Stored items
-- Opening Marker --
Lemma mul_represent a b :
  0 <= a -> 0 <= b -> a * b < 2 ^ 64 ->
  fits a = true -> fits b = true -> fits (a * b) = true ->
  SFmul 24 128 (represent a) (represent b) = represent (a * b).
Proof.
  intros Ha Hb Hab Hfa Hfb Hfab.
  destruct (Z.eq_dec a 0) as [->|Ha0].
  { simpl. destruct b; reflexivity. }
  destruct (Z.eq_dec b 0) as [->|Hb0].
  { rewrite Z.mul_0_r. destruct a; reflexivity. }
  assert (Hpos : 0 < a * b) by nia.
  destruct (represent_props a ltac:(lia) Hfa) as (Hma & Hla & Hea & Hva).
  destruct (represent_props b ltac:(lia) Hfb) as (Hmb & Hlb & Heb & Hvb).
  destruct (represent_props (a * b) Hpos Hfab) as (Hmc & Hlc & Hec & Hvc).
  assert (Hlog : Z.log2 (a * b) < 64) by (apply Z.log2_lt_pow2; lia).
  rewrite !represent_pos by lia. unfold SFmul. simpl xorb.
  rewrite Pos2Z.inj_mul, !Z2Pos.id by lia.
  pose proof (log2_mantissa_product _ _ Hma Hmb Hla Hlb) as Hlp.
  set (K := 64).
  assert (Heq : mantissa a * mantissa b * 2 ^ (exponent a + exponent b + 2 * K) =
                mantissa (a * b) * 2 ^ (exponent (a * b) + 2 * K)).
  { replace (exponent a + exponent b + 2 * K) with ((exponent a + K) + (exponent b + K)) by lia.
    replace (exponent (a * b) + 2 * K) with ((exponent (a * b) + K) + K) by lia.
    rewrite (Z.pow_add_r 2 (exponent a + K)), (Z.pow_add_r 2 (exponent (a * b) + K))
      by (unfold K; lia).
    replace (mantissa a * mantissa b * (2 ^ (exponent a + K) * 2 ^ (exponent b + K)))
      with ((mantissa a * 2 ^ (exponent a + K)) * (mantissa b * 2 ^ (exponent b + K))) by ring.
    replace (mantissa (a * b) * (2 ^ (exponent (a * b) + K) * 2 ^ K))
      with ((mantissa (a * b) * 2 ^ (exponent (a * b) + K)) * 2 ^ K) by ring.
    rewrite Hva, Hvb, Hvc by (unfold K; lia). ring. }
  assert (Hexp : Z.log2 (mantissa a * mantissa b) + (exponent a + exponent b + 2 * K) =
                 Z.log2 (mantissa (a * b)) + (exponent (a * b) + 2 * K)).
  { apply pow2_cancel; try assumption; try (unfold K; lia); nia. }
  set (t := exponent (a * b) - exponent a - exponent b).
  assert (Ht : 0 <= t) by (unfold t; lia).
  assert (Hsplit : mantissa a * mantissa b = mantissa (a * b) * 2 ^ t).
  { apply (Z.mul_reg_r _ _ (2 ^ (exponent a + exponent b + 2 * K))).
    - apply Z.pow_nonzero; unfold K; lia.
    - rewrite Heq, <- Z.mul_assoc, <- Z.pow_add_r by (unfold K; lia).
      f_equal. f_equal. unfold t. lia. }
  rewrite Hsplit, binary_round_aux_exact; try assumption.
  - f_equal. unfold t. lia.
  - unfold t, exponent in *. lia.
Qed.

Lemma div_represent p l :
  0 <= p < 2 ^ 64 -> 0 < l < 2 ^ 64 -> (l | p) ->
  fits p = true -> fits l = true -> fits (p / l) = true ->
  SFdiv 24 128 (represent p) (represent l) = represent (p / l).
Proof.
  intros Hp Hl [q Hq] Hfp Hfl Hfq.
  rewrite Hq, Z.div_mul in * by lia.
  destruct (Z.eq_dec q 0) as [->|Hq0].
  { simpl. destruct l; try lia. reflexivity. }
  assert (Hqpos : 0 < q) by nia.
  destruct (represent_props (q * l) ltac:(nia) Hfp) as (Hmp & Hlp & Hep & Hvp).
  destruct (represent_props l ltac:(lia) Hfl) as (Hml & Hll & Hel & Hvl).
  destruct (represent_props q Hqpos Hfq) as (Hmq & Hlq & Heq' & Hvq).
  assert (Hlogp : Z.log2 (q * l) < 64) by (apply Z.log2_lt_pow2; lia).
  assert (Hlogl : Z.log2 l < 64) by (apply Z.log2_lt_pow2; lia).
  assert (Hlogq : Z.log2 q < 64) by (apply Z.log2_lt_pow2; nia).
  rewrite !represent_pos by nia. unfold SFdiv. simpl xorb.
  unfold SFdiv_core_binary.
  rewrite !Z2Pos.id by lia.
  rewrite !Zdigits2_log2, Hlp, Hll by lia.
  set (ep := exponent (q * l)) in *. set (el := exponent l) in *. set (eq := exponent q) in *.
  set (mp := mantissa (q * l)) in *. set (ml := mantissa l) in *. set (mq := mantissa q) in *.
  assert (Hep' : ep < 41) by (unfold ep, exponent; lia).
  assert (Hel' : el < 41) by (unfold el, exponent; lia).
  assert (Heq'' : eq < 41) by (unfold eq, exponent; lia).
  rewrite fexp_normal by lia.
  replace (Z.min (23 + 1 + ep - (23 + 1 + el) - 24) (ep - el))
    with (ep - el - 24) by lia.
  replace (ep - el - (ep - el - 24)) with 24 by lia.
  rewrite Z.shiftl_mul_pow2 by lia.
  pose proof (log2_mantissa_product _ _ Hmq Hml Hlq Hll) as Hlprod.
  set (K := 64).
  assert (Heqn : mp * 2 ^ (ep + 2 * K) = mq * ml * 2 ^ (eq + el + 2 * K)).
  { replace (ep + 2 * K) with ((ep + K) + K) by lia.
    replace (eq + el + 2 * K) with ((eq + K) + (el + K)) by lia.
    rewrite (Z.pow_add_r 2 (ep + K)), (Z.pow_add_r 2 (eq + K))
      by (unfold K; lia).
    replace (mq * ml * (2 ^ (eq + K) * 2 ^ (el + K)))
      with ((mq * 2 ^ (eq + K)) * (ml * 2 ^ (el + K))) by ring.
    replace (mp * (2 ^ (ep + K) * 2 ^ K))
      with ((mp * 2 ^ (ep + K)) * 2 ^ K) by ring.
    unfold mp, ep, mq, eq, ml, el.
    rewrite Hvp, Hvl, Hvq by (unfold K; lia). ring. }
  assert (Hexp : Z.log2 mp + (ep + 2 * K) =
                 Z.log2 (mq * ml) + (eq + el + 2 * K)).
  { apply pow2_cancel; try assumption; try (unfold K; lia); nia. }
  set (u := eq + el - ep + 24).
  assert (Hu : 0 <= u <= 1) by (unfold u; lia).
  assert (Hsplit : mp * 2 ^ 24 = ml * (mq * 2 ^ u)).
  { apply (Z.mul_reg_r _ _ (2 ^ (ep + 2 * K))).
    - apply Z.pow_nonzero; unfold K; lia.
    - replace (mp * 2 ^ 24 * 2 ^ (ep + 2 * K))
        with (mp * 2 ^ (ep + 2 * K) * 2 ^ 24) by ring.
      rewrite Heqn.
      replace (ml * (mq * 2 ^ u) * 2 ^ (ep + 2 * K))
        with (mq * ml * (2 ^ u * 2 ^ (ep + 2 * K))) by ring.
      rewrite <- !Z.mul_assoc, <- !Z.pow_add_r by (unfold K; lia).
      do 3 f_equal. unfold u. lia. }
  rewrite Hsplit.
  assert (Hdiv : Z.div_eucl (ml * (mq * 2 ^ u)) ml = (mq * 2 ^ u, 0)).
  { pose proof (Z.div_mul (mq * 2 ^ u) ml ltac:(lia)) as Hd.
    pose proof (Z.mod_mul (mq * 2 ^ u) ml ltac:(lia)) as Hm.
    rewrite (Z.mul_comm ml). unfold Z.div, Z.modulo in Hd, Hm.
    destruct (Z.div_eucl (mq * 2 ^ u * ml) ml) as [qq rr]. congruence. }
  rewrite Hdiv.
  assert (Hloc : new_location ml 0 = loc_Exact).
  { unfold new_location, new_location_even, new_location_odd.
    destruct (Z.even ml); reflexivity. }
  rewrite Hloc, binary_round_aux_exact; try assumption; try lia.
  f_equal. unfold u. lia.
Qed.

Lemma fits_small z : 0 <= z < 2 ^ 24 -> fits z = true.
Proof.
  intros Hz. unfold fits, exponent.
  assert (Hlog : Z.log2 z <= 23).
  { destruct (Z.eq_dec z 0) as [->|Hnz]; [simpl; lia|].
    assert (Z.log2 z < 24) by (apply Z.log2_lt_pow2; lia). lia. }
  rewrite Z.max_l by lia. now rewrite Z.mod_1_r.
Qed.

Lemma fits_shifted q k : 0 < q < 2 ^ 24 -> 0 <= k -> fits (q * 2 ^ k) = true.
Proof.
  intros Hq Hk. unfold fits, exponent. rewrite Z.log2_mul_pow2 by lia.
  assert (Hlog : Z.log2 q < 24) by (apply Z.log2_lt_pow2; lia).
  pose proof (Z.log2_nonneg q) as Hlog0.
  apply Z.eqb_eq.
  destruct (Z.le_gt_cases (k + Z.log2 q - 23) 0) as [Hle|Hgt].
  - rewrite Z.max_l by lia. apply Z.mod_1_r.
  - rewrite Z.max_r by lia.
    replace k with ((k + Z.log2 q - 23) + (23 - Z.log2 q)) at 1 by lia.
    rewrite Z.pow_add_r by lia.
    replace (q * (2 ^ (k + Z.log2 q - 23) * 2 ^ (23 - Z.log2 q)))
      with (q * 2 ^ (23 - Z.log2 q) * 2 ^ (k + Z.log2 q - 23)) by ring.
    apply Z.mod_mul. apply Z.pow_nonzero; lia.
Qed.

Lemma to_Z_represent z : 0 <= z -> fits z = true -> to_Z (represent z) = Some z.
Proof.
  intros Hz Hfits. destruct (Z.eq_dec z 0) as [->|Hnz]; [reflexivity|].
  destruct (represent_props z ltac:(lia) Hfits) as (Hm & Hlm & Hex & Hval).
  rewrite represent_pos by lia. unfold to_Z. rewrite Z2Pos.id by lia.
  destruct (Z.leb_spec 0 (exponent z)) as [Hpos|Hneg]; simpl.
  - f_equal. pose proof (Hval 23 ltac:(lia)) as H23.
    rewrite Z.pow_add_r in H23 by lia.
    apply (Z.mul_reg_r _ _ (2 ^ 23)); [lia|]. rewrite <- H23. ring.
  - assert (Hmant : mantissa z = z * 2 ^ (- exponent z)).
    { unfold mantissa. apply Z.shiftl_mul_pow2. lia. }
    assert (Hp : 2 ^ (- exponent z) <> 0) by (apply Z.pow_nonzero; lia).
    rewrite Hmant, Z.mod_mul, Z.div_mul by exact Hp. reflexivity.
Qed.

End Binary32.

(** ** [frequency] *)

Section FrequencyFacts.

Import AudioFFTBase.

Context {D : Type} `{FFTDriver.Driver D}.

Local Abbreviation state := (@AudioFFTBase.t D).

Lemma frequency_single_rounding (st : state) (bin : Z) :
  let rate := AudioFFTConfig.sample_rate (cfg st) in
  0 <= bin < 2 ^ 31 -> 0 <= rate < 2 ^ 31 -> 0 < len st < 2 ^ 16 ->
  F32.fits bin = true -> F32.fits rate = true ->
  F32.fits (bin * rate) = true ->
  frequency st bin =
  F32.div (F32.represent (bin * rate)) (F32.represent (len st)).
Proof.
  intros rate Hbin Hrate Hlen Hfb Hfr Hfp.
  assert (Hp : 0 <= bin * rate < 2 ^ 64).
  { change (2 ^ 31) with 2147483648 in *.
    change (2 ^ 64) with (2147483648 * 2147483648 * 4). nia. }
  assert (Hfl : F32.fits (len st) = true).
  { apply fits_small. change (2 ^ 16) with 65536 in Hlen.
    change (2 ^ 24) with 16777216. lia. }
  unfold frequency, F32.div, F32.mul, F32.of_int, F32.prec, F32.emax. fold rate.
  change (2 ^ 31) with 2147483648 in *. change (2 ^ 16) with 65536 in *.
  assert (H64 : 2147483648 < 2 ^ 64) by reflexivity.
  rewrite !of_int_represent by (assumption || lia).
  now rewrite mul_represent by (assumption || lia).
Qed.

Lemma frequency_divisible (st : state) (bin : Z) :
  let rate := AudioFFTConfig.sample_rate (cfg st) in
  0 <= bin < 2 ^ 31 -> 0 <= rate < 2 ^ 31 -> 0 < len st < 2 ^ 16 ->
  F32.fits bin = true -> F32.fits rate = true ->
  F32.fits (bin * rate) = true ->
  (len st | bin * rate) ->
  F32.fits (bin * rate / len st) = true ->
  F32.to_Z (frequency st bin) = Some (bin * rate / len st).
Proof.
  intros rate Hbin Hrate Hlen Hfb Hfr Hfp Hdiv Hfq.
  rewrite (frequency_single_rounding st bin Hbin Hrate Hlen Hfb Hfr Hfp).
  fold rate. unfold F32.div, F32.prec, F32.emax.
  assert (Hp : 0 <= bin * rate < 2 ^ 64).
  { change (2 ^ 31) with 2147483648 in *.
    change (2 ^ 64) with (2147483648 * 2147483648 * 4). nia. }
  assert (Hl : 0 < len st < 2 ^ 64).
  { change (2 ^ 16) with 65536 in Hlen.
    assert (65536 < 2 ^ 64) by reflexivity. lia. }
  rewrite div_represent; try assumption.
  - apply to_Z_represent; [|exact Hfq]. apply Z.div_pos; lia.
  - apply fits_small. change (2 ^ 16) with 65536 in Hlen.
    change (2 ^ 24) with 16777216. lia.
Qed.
-- Closing Marker --
Starting at the line above that contains "set (t := exponent", repeat each line exactly up to and including the line that contains "destruct (represent_props q", and stop there.

  set (t := exponent (a * b) - exponent a - exponent b).
  assert (Ht : 0 <= t) by (unfold t; lia).
  assert (Hsplit : mantissa a * mantissa b = mantissa (a * b) * 2 ^ t).
  { apply (Z.mul_reg_r _ _ (2 ^ (exponent a + exponent b + 2 * K))).
    - apply Z.pow_nonzero; unfold K; lia.
    - rewrite Heq, <- Z.mul_assoc, <- Z.pow_add_r by (unfold K; lia).
      f_equal. f_equal. unfold t. lia. }
  rewrite Hsplit, binary_round_aux_exact; try assumption.
  - f_equal. unfold t. lia.
  - unfold t, exponent in *. lia.
Qed.

Lemma div_represent p l :
  0 <= p < 2 ^ 64 -> 0 < l < 2 ^ 64 -> (l | p) ->
  fits p = true -> fits l = true -> fits (p / l) = true ->
  SFdiv 24 128 (represent p) (represent l) = represent (p / l).
Proof.
  intros Hp Hl [q Hq] Hfp Hfl Hfq.
  rewrite Hq, Z.div_mul in * by lia.
  destruct (Z.eq_dec q 0) as [->|Hq0].
  { simpl. destruct l; try lia. reflexivity. }
  assert (Hqpos : 0 < q) by nia.
  destruct (represent_props (q * l) ltac:(nia) Hfp) as (Hmp & Hlp & Hep & Hvp).
  destruct (represent_props l ltac:(lia) Hfl) as (Hml & Hll & Hel & Hvl).
  destruct (represent_props q Hqpos Hfq) as (Hmq & Hlq & Heq' & Hvq).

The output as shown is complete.